Post Office Time Deposit (1-year) has the shortest lock-in at 12 months. NSC has 5-year lock. PPF partial withdrawal starts after 7 years. SCSS allows penalty-based exit after 1 year (1.5% of principal). NPS has removed its lock-in entirely (effective Dec 2025). For emergency liquidity, Post Office savings account (4%) has zero lock-in but very low returns.

9

Should I invest in NSC or PPF in 2026?

PPF (7.1%) beats NSC (7.7%) on post-tax returns for those in 20%+ brackets. NSC interest is taxable at slab rate at maturity, while PPF is completely tax-free. NSC advantage: 5-year lock vs PPF's 15-year lock, and NSC can be pledged as loan collateral. For most investors: PPF if you can handle 15-year lock; NSC only if you need 80C deduction with shorter commitment and are in the 0-10% bracket.

10

How safe are government savings schemes?

All small savings schemes (PPF, SSY, NSC, SCSS, KVP, POMIS, Post Office TD) carry sovereign guarantee — backed by the Government of India. This is stronger than DICGC bank deposit insurance (which caps at Rs 5 lakh). RBI Floating Rate Bonds are also sovereign-guaranteed. NPS corpus is held by PFRDA-regulated custodians with segregated accounts. SGBs are RBI-issued, sovereign-backed. In terms of safety, government schemes rank higher than any bank FD or corporate bond.

11

What is the maximum I can invest across all government schemes?

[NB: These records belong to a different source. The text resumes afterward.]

(** * listen.py: wake-word listener, transcription scheduling and conversation capture

    A shallow embedding of [listen.py]: the ordering of transcription tasks,
    the worker's transcription function, the wake-word pre-filter, the
    bounded context buffer and the body of the main loop (one pass of the
    [while running] loop is one call of [tick]).

    Conventions of the embedding.
    - Python [str] is [string]; a character is a code point below 256.
    - Python [int] is [Z]; wall-clock readings ([time.time()]) are only
      compared and subtracted, and are read as [Z].
    - Audio samples are exact rationals ([Q]); the [float32] rounding of
      numpy is not represented.
    - A call that may raise returns an [outcome]; the main loop body runs in
      a small state-and-exception monad over the loop's local variables and a
      log of the calls made to the collaborators and to the file system.
    - The answers of [TranscriptionService.get_result], which depend on the
      worker threads, are inputs of a tick ([in_poll1], [in_poll2]).
    - Console output and the deletion of temporary files are left out. *)

From Stdlib Require Import ZArith QArith Qabs List String Ascii Bool Lia.
Import ListNotations.
Open Scope string_scope.
Open Scope Z_scope.
Open Scope list_scope.

(** ** Python values *)

(** The result of a call that may raise. *)
Inductive outcome (A : Type) : Type :=
| Returned (a : A)
| Raised.
Arguments Returned {A} a.
Arguments Raised {A}.

(** Truth value of an optional string: [None] and the empty string are falsy. *)
Definition truthy (o : option string) : bool :=
  match o with
  | Some (String _ _) => true
  | _ => false
  end.

Definition code (c : ascii) : N := N_of_ascii c.

(** [str.isspace] on code points below 256. *)
Definition isspace (c : ascii) : bool :=
  let n := code c in
  (((9 <=? n) && (n <=? 13)) || ((28 <=? n) && (n <=? 32))
   || (n =? 133) || (n =? 160))%N.

Fixpoint lstrip (s : string) : string :=
  match s with
  | EmptyString => EmptyString
  | String c r => if isspace c then lstrip r else s
  end.

Fixpoint rstrip (s : string) : string :=
  match s with
  | EmptyString => EmptyString
  | String c r =>
      match rstrip r with
      | EmptyString => if isspace c then EmptyString else String c EmptyString
      | r' => String c r'
      end
  end.

(** [str.strip()] with no argument. *)
Definition strip (s : string) : string := rstrip (lstrip s).

(** [str.lower] on code points below 256: A-Z and the Latin-1 capitals. *)
Definition lower_char (c : ascii) : ascii :=
  let n := code c in
  if (((65 <=? n) && (n <=? 90))
      || ((192 <=? n) && (n <=? 222) && negb (n =? 215)))%N
  then ascii_of_N (n + 32) else c.

Fixpoint lower (s : string) : string :=
  match s with
  | EmptyString => EmptyString
  | String c r => String (lower_char c) (lower r)
  end.

(** [needle in hay] on strings. *)
Fixpoint str_in (needle hay : string) : bool :=
  prefix needle hay ||
  match hay with
  | EmptyString => false
  | String _ r => str_in needle r
  end.

(** [all s] holds when every character of [s] is white space. *)
Fixpoint all_space (s : string) : bool :=
  match s with
  | EmptyString => true
  | String c r => isspace c && all_space r
  end.

Definition first_char (s : string) : option ascii :=
  match s with
  | EmptyString => None
  | String c _ => Some c
  end.

Fixpoint last_char (s : string) : option ascii :=
  match s with
  | EmptyString => None
  | String c EmptyString => Some c
  | String _ r => last_char r
  end.

Definition not_space (o : option ascii) : bool :=
  match o with
  | None => true
  | Some c => negb (isspace c)
  end.

(** ** Priorities and transcription tasks *)

Module Priority.
Definition HIGH : Z := 1.
Definition LOW : Z := 2.
End Priority.

Record TranscriptionTask : Type := {
  audio_file : string;
  language : option string;
  priority : Z;
  task_id : string;
  timestamp : Z
}.

(** [TranscriptionTask.__lt__] *)
Definition task_lt (self other : TranscriptionTask) : bool :=
  if negb (priority self =? priority other)
  then priority self <? priority other
  else timestamp self <? timestamp other.

(** [queue.PriorityQueue] of the standard library keeps a heap ordered by
    [__lt__], and [get] removes a least item of it.  [pq_extract t q] splits
    [t :: q] into a least item (the earliest one put, when several are
    incomparable) and the remaining items. *)
Fixpoint pq_extract (t : TranscriptionTask) (q : list TranscriptionTask)
  : TranscriptionTask * list TranscriptionTask :=
  match q with
  | [] => (t, [])
  | u :: q' =>
      let '(m, rest) := pq_extract u q' in
      if task_lt m t then (m, t :: rest) else (t, q)
  end.

Definition pq_put (q : list TranscriptionTask) (t : TranscriptionTask)
  : list TranscriptionTask := q ++ [t].

Definition pq_get (q : list TranscriptionTask)
  : option (TranscriptionTask * list TranscriptionTask) :=
  match q with
  | [] => None
  | t :: q' => Some (pq_extract t q')
  end.

(** [TranscriptionService.submit_task]: the task id and the time stamp come
    from the clock. *)
Definition submit_task (q : list TranscriptionTask) (now : Z) (id : string)
    (file : string) (lang : option string) (prio : Z)
  : string * list TranscriptionTask :=
  let task := {| audio_file := file; language := lang; priority := prio;
                 task_id := id; timestamp := now |} in
  (id, pq_put q task).

(** ** The worker's transcription function *)

(** [TranscriptionService._transcribe_task]; [model] is the call
    [self.model.transcribe(audio_file, **options)["text"]], which receives the
    language only when it is truthy. *)
Definition _transcribe_task
    (model : string -> option string -> outcome string)
    (audio_file : string) (language : option string) : string :=
  let options := if truthy language then language else None in
  match model audio_file options with
  | Returned text => strip text
  | Raised => ""
  end.

(** ** Audio *)

Definition SAMPLE_RATE : Z := 16000.
Definition BUFFER_DURATION : Z := 5.
Definition LONG_BUFFER_DURATION : Z := 60.
Definition CONTEXT_DURATION : Z := 30.
Definition SILENCE_THRESHOLD : Q := 1 # 100.
Definition SILENCE_DURATION : Z := 3.

Definition Audio : Type := list Q.

Definition Qltb (x y : Q) : bool := negb (Qle_bool y x).

Definition mean_abs (audio_data : Audio) : Q :=
  (fold_right Qplus 0 (map Qabs audio_data)
   / inject_Z (Z.of_nat (List.length audio_data)))%Q.

(** [is_silence] with the default threshold; the mean of an empty array is
    not a number and compares false. *)
Definition is_silence (audio_data : Audio) : bool :=
  match audio_data with
  | [] => false
  | _ => Qltb (mean_abs audio_data) SILENCE_THRESHOLD
  end.

(** [np.concatenate] of a list whose items are arrays or [None]: raises on
    the empty list and on [None]. *)
Fixpoint concat_arrays (l : list (option Audio)) : outcome Audio :=
  match l with
  | [] => Returned []
  | None :: _ => Raised
  | Some a :: l' =>
      match concat_arrays l' with
      | Returned r => Returned (a ++ r)
      | Raised => Raised
      end
  end.

Definition np_concatenate (l : list (option Audio)) : outcome Audio :=
  match l with
  | [] => Raised
  | _ => concat_arrays l
  end.

(** ** The context buffer: [collections.deque] with [maxlen] *)

(** [deque.append]: the item is added on the right and, when the length then
    exceeds [maxlen], the leftmost item is dropped. *)
Definition deque_append {A : Type} (maxlen : Z) (d : list A) (x : A) : list A :=
  let d' := d ++ [x] in
  if maxlen <? Z.of_nat (List.length d') then tl d' else d'.

(** [int(args.context_seconds / BUFFER_DURATION)]: the quotient truncated
    toward zero.  The code divides in floating point: the two agree for
    arguments of magnitude up to 2^53; beyond that the code's quotient is
    rounded, and it raises when it leaves the range of a float. *)
Definition context_chunks (context_seconds : Z) : Z :=
  Z.quot context_seconds BUFFER_DURATION.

There is no combined maximum. Individual limits: SSY Rs 1.5 lakh/year, PPF Rs 1.5 lakh/year, SCSS Rs 30 lakh total, POMIS Rs 10 lakh (single) or Rs 15 lakh (joint), NSC no limit, KVP no limit, RBI FRB no limit, NPS no limit. A senior citizen couple could theoretically invest Rs 30L (SCSS each) + Rs 1.5L (PPF each) + Rs 15L (POMIS each) + unlimited (RBI FRB) = over Rs 1 crore in government-backed instruments.

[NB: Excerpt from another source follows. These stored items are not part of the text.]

(** * EchoHelix Bridge: the pairing / token authentication service

    A shallow embedding of [elix-bridge/internal/auth/service.go] and of the
    HTTP handlers of [elix-bridge/internal/auth/handler.go], and the
    properties of the pairing-code registry, credential store, sweeper,
    persistence codec and handlers.

    Conventions of the embedding.
    - [time.Time] is an instant in [Z] (nanoseconds); [t.After u] is [u < t],
      [t.Before u] is [t < u], [t.Add d] is [t + d].  Every syntactic call of
      [time.Now()] in the source is a separate clock reading of the model and
      is passed in by the caller, so nothing is assumed about the clock unless
      a lemma says so.
    - the three Go maps are [gmap string _]; a [*Token] stored in the map and
      returned to the caller is one object, so a field update through the
      pointer is an [insert] at the same key.
    - [for k, v := range m] visits the entries in an order Go leaves open.
      [range_fold] is the loop over an explicit visiting order; it is used as
      such where the order matters ([removeOldestTokenLocked]), and the loops
      whose steps commute are written with [map_fold], which gives the same
      result for every visiting order ([range_fold_any_order]).
    - [crypto/rand], [crypto/sha256], [encoding/base64], [encoding/json] and
      the file system are the environment: random draws and I/O outcomes are
      arguments, the digest and the codecs are section variables.
    - a run-time panic is an outcome of its own, the outer [None] of an
      [option] or [Panic]: [make] panics on a negative length and above its
      allocation limit [maxAlloc], a section variable; a slice expression
      panics out of range; and a field read panics on a nil pointer, [None]
      among the credentials of a decoded document. *)

From Stdlib Require Import ZArith Ascii String.
From stdpp Require Import gmap strings list fin_maps.

Local Open Scope Z_scope.

(** ** Data model *)

(** [type PairingCode struct] *)
Record PairingCode := mkPairingCode {
  Code : string;
  pcCreatedAt : Z;
  pcExpiresAt : Z;
  pcDeviceID : string;
  Used : bool
}.

(** [type Token struct] *)
Record Token := mkToken {
  Value : string;
  DeviceID : string;
  DeviceName : string;
  CreatedAt : Z;
  ExpiresAt : Z;
  LastUsedAt : Z;
  Permissions : list string
}.

(** [type Service struct], without the mutex and the callback. *)
Record Service := mkService {
  pairingCodes : gmap string PairingCode;
  tokens : gmap string Token;
  deviceTokens : gmap string string;
  codeLength : Z;
  codeExpiry : Z;
  tokenExpiry : Z;
  maxActiveDevices : Z;
  storagePath : string
}.

(** [type ServiceConfig struct] *)
Record ServiceConfig := mkServiceConfig {
  CodeLength : Z;
  CodeExpiry : Z;
  TokenExpiry : Z;
  MaxActiveDevices : Z;
  StoragePath : string
}.

(** [type persistedState struct].  The values of [Tokens] are pointers:
    [None] is [nil], which is what a JSON null decodes to. *)
Record persistedState := mkPersistedState {
  psTokens : gmap string (option Token);
  psDeviceTokens : gmap string string;
  SavedAt : Z
}.

(** The error values of the package, the error of the random source, the
    I/O errors, and [fmt.Errorf("...: %w", err)] wrapping. *)
Inductive error :=
  | ErrInvalidCode
  | ErrCodeExpired
  | ErrCodeAlreadyUsed
  | ErrInvalidToken
  | ErrTokenExpired
  | ErrRand
  | ErrIO
  | ErrDecode
  | Errorf (msg : string) (cause : error).

Inductive result (A : Type) :=
  | Ok (a : A)
  | Err (e : error).
Arguments Ok {A} a.
Arguments Err {A} e.

#[global] Instance Token_eq_dec : EqDecision Token.
Proof. solve_decision. Defined.
#[global] Instance PairingCode_eq_dec : EqDecision PairingCode.
Proof. solve_decision. Defined.
#[global] Instance error_eq_dec : EqDecision error.
Proof. solve_decision. Defined.

(** ** Time *)

Definition After (t u : Z) : bool := u <? t.
Definition Before (t u : Z) : bool := t <? u.
Definition Add (t d : Z) : Z := t + d.

Definition Second : Z := 1000000000.
Definition Minute : Z := 60 * Second.
Definition Hour : Z := 60 * Minute.

(** ** Field updates *)

Definition set_pairingCodes (f : gmap string PairingCode → gmap string PairingCode)
    (s : Service) : Service :=
  mkService (f (pairingCodes s)) (tokens s) (deviceTokens s) (codeLength s)
    (codeExpiry s) (tokenExpiry s) (maxActiveDevices s) (storagePath s).

Definition set_tokens (f : gmap string Token → gmap string Token)
    (s : Service) : Service :=
  mkService (pairingCodes s) (f (tokens s)) (deviceTokens s) (codeLength s)
    (codeExpiry s) (tokenExpiry s) (maxActiveDevices s) (storagePath s).

Definition set_deviceTokens (f : gmap string string → gmap string string)
    (s : Service) : Service :=
  mkService (pairingCodes s) (tokens s) (f (deviceTokens s)) (codeLength s)
    (codeExpiry s) (tokenExpiry s) (maxActiveDevices s) (storagePath s).

Definition set_ExpiresAt (t : Z) (tok : Token) : Token :=
  mkToken (Value tok) (DeviceID tok) (DeviceName tok) (CreatedAt tok) t
    (LastUsedAt tok) (Permissions tok).

Definition set_LastUsedAt (t : Z) (tok : Token) : Token :=
  mkToken (Value tok) (DeviceID tok) (DeviceName tok) (CreatedAt tok)
    (ExpiresAt tok) t (Permissions tok).

Definition set_Used (dev : string) (pc : PairingCode) : PairingCode :=
  mkPairingCode (Code pc) (pcCreatedAt pc) (pcExpiresAt pc) dev true.

(** ** Credential store: validate, refresh, revoke *)

(** [func (s *Service) ValidateToken]; [now_check] is the clock reading of the
    expiry test and [now_used] the one stored as last-used time. *)
Definition ValidateToken (s : Service) (tokenValue : string)
    (now_check now_used : Z) : result Token * Service :=
  match tokens s !! tokenValue with
  | None => (Err ErrInvalidToken, s)
  | Some token =>
      if After now_check (ExpiresAt token) then
        (Err ErrTokenExpired,
         set_deviceTokens (delete (DeviceID token))
           (set_tokens (delete tokenValue) s))
      else
        let token' := set_LastUsedAt now_used token in
        (Ok token', set_tokens (insert tokenValue token') s)
  end.

(** [func (s *Service) RefreshToken] *)
Definition RefreshToken (s : Service) (tokenValue : string)
    (now_check now_expiry now_used : Z) : result Token * Service :=
  match tokens s !! tokenValue with
  | None => (Err ErrInvalidToken, s)
  | Some token =>
      if After now_check (ExpiresAt token) then
        (Err ErrTokenExpired,
         set_deviceTokens (delete (DeviceID token))
           (set_tokens (delete tokenValue) s))
      else
        let token' :=
          set_LastUsedAt now_used
            (set_ExpiresAt (Add now_expiry (tokenExpiry s)) token) in
        (Ok token', set_tokens (insert tokenValue token') s)
  end.

(** [func (s *Service) RevokeToken] *)
Definition RevokeToken (s : Service) (tokenValue : string) : bool * Service :=
  match tokens s !! tokenValue with
  | None => (false, s)
  | Some token =>
      (true,
       set_deviceTokens (delete (DeviceID token))
         (set_tokens (delete tokenValue) s))
  end.

(** [func (s *Service) RevokeDevice] *)
Definition RevokeDevice (s : Service) (deviceID : string) : bool * Service :=
  match deviceTokens s !! deviceID with
  | None => (false, s)
  | Some tokenValue =>
      (true,
       set_deviceTokens (delete deviceID)
         (set_tokens (delete tokenValue) s))
  end.

(** ** Ranging over a map

    [for k, v := range m { acc = body k v acc }], the entries being visited in
    [order], which Go leaves unspecified. *)
Definition range_fold {A B : Type} (body : string → A → B → B)
    (order : list (string * A)) (b : B) : B :=
  foldl (λ acc kv, body kv.1 kv.2 acc) b order.

(** ** The random source

    One call of [rand.Read(buf)]: [None] is the error return, [Some f] fills
    [buf[i]] with [f i] for every index of the buffer. *)
Definition draw : Type := option (nat → ascii).

Definition rand_Read (d : draw) (n : nat) : result (list ascii) :=
  match d with
  | None => Err ErrRand
  | Some f => Ok (f <$> seq 0 n)
  end.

Disclaimer: This information is for educational purposes only and does not constitute financial or tax advice. Interest rates, tax rules, and scheme terms change periodically. Consult a qualified financial advisor before making investment decisions. Always verify with official government notifications and RBI/MoF circulars.